Source records:
▶

(** ** Programs over the environment *)

(** The calls a middleware or a handler makes: reads of the request, the
    operations of the service model, and [Invoke], the record a spy leaves
    when the function it wraps is called. *)
Inductive Op : Type :=
| Header (name : string)
| Body
| FindOneByServiceId (id : string)
| Create (service : IService) (partitionKey : string)
| Update (documentId partitionKey : string)
         (f : IRetrievedService -> IRetrievedService)
| Invoke (label : string).

(** What the environment answers to each call. *)
Definition Ans (o : Op) : Type :=
  match o with
  | Header _ => option string
  | Body => RequestBody
  | FindOneByServiceId _ => Either string (option IRetrievedService)
  | Create _ _ => Either string IRetrievedService
  | Update _ _ _ => Either string (option IRetrievedService)
  | Invoke _ => unit
  end.

Inductive Prog (R : Type) : Type :=
| Ret (r : R)
| Vis (o : Op) (k : Ans o -> Prog R).
Arguments Ret {R} r.
Arguments Vis {R} o k.

Fixpoint bind {A B} (p : Prog A) (f : A -> Prog B) : Prog B :=
  match p with
  | Ret a => f a
  | Vis o k => Vis o (fun x => bind (k x) f)
  end.

Declare Scope prog_scope.
Delimit Scope prog_scope with prog.
Notation "x <- c1 ;; c2" := (bind c1 (fun x => c2))
  (at level 100, c1 at next level, right associativity) : prog_scope.
Open Scope prog_scope.

Definition header (name : string) : Prog (option string) :=
  Vis (Header name) Ret.
Definition body : Prog RequestBody :=
  Vis Body Ret.
Definition findOneByServiceId (id : string)
  : Prog (Either string (option IRetrievedService)) :=
  Vis (FindOneByServiceId id) Ret.
Definition create (service : IService) (partitionKey : string)
  : Prog (Either string IRetrievedService) :=
  Vis (Create service partitionKey) Ret.
Definition update (documentId partitionKey : string)
    (f : IRetrievedService -> IRetrievedService)
  : Prog (Either string (option IRetrievedService)) :=
  Vis (Update documentId partitionKey f) Ret.

(** A spy around a function: it records the call, then runs the function. *)
Definition spy {A R} (label : string) (f : A -> Prog R) : A -> Prog R :=
  fun a => Vis (Invoke label) (fun _ => f a).

(** The host of a request: the request object and the service model over
    a storage state [W]. Reading the request leaves the storage as it is. *)
Record Host (W : Type) : Type := {
  request_header : string -> option string;
  request_body : RequestBody;
  model_findOneByServiceId :
    string -> W -> Either string (option IRetrievedService) * W;
  model_create :
    IService -> string -> W -> Either string IRetrievedService * W;
  model_update :
    string -> string -> (IRetrievedService -> IRetrievedService) -> W ->
    Either string (option IRetrievedService) * W
}.
Arguments request_header {W} h name.
Arguments request_body {W} h.
Arguments model_findOneByServiceId {W} h id w.
Arguments model_create {W} h service partitionKey w.
Arguments model_update {W} h documentId partitionKey f w.

Definition answer {W} (h : Host W) (o : Op) : W -> Ans o * W :=
  match o return W -> Ans o * W with
  | Header name => fun w => (request_header h name, w)
  | Body => fun w => (request_body h, w)
  | FindOneByServiceId i => model_findOneByServiceId h i
  | Create s pk => model_create h s pk
  | Update d pk f => model_update h d pk f
  | Invoke _ => fun w => (tt, w)
  end.

Record Outcome (R W : Type) : Type := {
  result : R;
  world : W;
  calls : list Op
}.
Arguments result {R W} o.
Arguments world {R W} o.
Arguments calls {R W} o.

Fixpoint run {W R} (h : Host W) (p : Prog R) (w : W) : Outcome R W :=
  match p with
  | Ret r => {| result := r; world := w; calls := [] |}
  | Vis o k =>
      let '(a, w1) := answer h o w in
      let out := run h (k a) w1 in
      {| result := result out; world := world out; calls := o :: calls out |}
  end.

(** A request middleware: a program that yields a failure or a value. The
    request is not an argument: it is the one the host serves. *)
Definition IRequestMiddleware (R T : Type) : Type := Prog (Either R T).

(** ** Identity middleware: [lib/utils/middlewares/azure_api_auth.ts] *)

(** The members of the [UserGroup] enumeration. *)
Inductive UserGroup : Type :=
| ApiLimitedProfileRead
| ApiFullProfileRead
| ApiProfileWrite
| ApiServiceRead
| ApiServiceWrite
| ApiMessageRead
| ApiMessageWrite
| ApiLimitedMessageWrite
| ApiMessageWriteDefaultAddress
| ApiMessageList
| ApiInfoRead
| ApiDebugRead.

(** Every member is a string enum member whose value is its own name. *)
Definition UserGroup_name (g : UserGroup) : string :=
  match g with
  | ApiLimitedProfileRead => "ApiLimitedProfileRead"
  | ApiFullProfileRead => "ApiFullProfileRead"
  | ApiProfileWrite => "ApiProfileWrite"
  | ApiServiceRead => "ApiServiceRead"
  | ApiServiceWrite => "ApiServiceWrite"
  | ApiMessageRead => "ApiMessageRead"
  | ApiMessageWrite => "ApiMessageWrite"
  | ApiLimitedMessageWrite => "ApiLimitedMessageWrite"
  | ApiMessageWriteDefaultAddress => "ApiMessageWriteDefaultAddress"
  | ApiMessageList => "ApiMessageList"
  | ApiInfoRead => "ApiInfoRead"
  | ApiDebugRead => "ApiDebugRead"
  end.

Definition UserGroup_members : list UserGroup :=
  [ ApiLimitedProfileRead; ApiFullProfileRead; ApiProfileWrite;
    ApiServiceRead; ApiServiceWrite;
    ApiMessageRead; ApiMessageWrite; ApiLimitedMessageWrite;
    ApiMessageWriteDefaultAddress; ApiMessageList;
    ApiInfoRead; ApiDebugRead ].

(** The own properties of the object the enumeration compiles to. *)
Definition UserGroup_own (name : string) : option UserGroup :=
  List.find (fun g => String.eqb name (UserGroup_name g)) UserGroup_members.

(** The enumeration compiles to a plain object, so an index that is not
    an own property is looked up along the prototype chain: these are the
    properties every plain object inherits from [Object.prototype]. *)
Definition Object_prototype_keys : list string :=
  [ "constructor"; "hasOwnProperty"; "isPrototypeOf"; "propertyIsEnumerable";
    "toLocaleString"; "toString"; "valueOf"; "__proto__";
    "__defineGetter__"; "__defineSetter__";
    "__lookupGetter__"; "__lookupSetter__" ].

◀

Task prompt — Write the records above out again, exactly as they are.

Written response —
(** ** Programs over the environment *)

(** The calls a middleware or a handler makes: reads of the request, the
    operations of the service model, and [Invoke], the record a spy leaves
    when the function it wraps is called. *)
Inductive Op : Type :=
| Header (name : string)
| Body
| FindOneByServiceId (id : string)
| Create (service : IService) (partitionKey : string)
| Update (documentId partitionKey : string)
         (f : IRetrievedService -> IRetrievedService)
| Invoke (label : string).

(** What the environment answers to each call. *)
Definition Ans (o : Op) : Type :=
  match o with
  | Header _ => option string
  | Body => RequestBody
  | FindOneByServiceId _ => Either string (option IRetrievedService)
  | Create _ _ => Either string IRetrievedService
  | Update _ _ _ => Either string (option IRetrievedService)
  | Invoke _ => unit
  end.

Inductive Prog (R : Type) : Type :=
| Ret (r : R)
| Vis (o : Op) (k : Ans o -> Prog R).
Arguments Ret {R} r.
Arguments Vis {R} o k.

Fixpoint bind {A B} (p : Prog A) (f : A -> Prog B) : Prog B :=
  match p with
  | Ret a => f a
  | Vis o k => Vis o (fun x => bind (k x) f)
  end.

Declare Scope prog_scope.
Delimit Scope prog_scope with prog.
Notation "x <- c1 ;; c2" := (bind c1 (fun x => c2))
  (at level 100, c1 at next level, right associativity) : prog_scope.
Open Scope prog_scope.

Definition header (name : string) : Prog (option string) :=
  Vis (Header name) Ret.
Definition body : Prog RequestBody :=
  Vis Body Ret.
Definition findOneByServiceId (id : string)
  : Prog (Either string (option IRetrievedService)) :=
  Vis (FindOneByServiceId id) Ret.
Definition create (service : IService) (partitionKey : string)
  : Prog (Either string IRetrievedService) :=
  Vis (Create service partitionKey) Ret.
Definition update (documentId partitionKey : string)
    (f : IRetrievedService -> IRetrievedService)
  : Prog (Either string (option IRetrievedService)) :=
  Vis (Update documentId partitionKey f) Ret.

(** A spy around a function: it records the call, then runs the function. *)
Definition spy {A R} (label : string) (f : A -> Prog R) : A -> Prog R :=
  fun a => Vis (Invoke label) (fun _ => f a).

(** The host of a request: the request object and the service model over
    a storage state [W]. Reading the request leaves the storage as it is. *)
Record Host (W : Type) : Type := {
  request_header : string -> option string;
  request_body : RequestBody;
  model_findOneByServiceId :
    string -> W -> Either string (option IRetrievedService) * W;
  model_create :
    IService -> string -> W -> Either string IRetrievedService * W;
  model_update :
    string -> string -> (IRetrievedService -> IRetrievedService) -> W ->
    Either string (option IRetrievedService) * W
}.
Arguments request_header {W} h name.
Arguments request_body {W} h.
Arguments model_findOneByServiceId {W} h id w.
Arguments model_create {W} h service partitionKey w.
Arguments model_update {W} h documentId partitionKey f w.

Definition answer {W} (h : Host W) (o : Op) : W -> Ans o * W :=
  match o return W -> Ans o * W with
  | Header name => fun w => (request_header h name, w)
  | Body => fun w => (request_body h, w)
  | FindOneByServiceId i => model_findOneByServiceId h i
  | Create s pk => model_create h s pk
  | Update d pk f => model_update h d pk f
  | Invoke _ => fun w => (tt, w)
  end.

Record Outcome (R W : Type) : Type := {
  result : R;
  world : W;
  calls : list Op
}.
Arguments result {R W} o.
Arguments world {R W} o.
Arguments calls {R W} o.

Fixpoint run {W R} (h : Host W) (p : Prog R) (w : W) : Outcome R W :=
  match p with
  | Ret r => {| result := r; world := w; calls := [] |}
  | Vis o k =>
      let '(a, w1) := answer h o w in
      let out := run h (k a) w1 in
      {| result := result out; world := world out; calls := o :: calls out |}
  end.

(** A request middleware: a program that yields a failure or a value. The
    request is not an argument: it is the one the host serves. *)
Definition IRequestMiddleware (R T : Type) : Type := Prog (Either R T).

(** ** Identity middleware: [lib/utils/middlewares/azure_api_auth.ts] *)

(** The members of the [UserGroup] enumeration. *)
Inductive UserGroup : Type :=
| ApiLimitedProfileRead
| ApiFullProfileRead
| ApiProfileWrite
| ApiServiceRead
| ApiServiceWrite
| ApiMessageRead
| ApiMessageWrite
| ApiLimitedMessageWrite
| ApiMessageWriteDefaultAddress
| ApiMessageList
| ApiInfoRead
| ApiDebugRead.

(** Every member is a string enum member whose value is its own name. *)
Definition UserGroup_name (g : UserGroup) : string :=
  match g with
  | ApiLimitedProfileRead => "ApiLimitedProfileRead"
  | ApiFullProfileRead => "ApiFullProfileRead"
  | ApiProfileWrite => "ApiProfileWrite"
  | ApiServiceRead => "ApiServiceRead"
  | ApiServiceWrite => "ApiServiceWrite"
  | ApiMessageRead => "ApiMessageRead"
  | ApiMessageWrite => "ApiMessageWrite"
  | ApiLimitedMessageWrite => "ApiLimitedMessageWrite"
  | ApiMessageWriteDefaultAddress => "ApiMessageWriteDefaultAddress"
  | ApiMessageList => "ApiMessageList"
  | ApiInfoRead => "ApiInfoRead"
  | ApiDebugRead => "ApiDebugRead"
  end.

Definition UserGroup_members : list UserGroup :=
  [ ApiLimitedProfileRead; ApiFullProfileRead; ApiProfileWrite;
    ApiServiceRead; ApiServiceWrite;
    ApiMessageRead; ApiMessageWrite; ApiLimitedMessageWrite;
    ApiMessageWriteDefaultAddress; ApiMessageList;
    ApiInfoRead; ApiDebugRead ].

(** The own properties of the object the enumeration compiles to. *)
Definition UserGroup_own (name : string) : option UserGroup :=
  List.find (fun g => String.eqb name (UserGroup_name g)) UserGroup_members.

(** The enumeration compiles to a plain object, so an index that is not
    an own property is looked up along the prototype chain: these are the
    properties every plain object inherits from [Object.prototype]. *)
Definition Object_prototype_keys : list string :=
  [ "constructor"; "hasOwnProperty"; "isPrototypeOf"; "propertyIsEnumerable";
    "toLocaleString"; "toString"; "valueOf"; "__proto__";
    "__defineGetter__"; "__defineSetter__";
    "__lookupGetter__"; "__lookupSetter__" ].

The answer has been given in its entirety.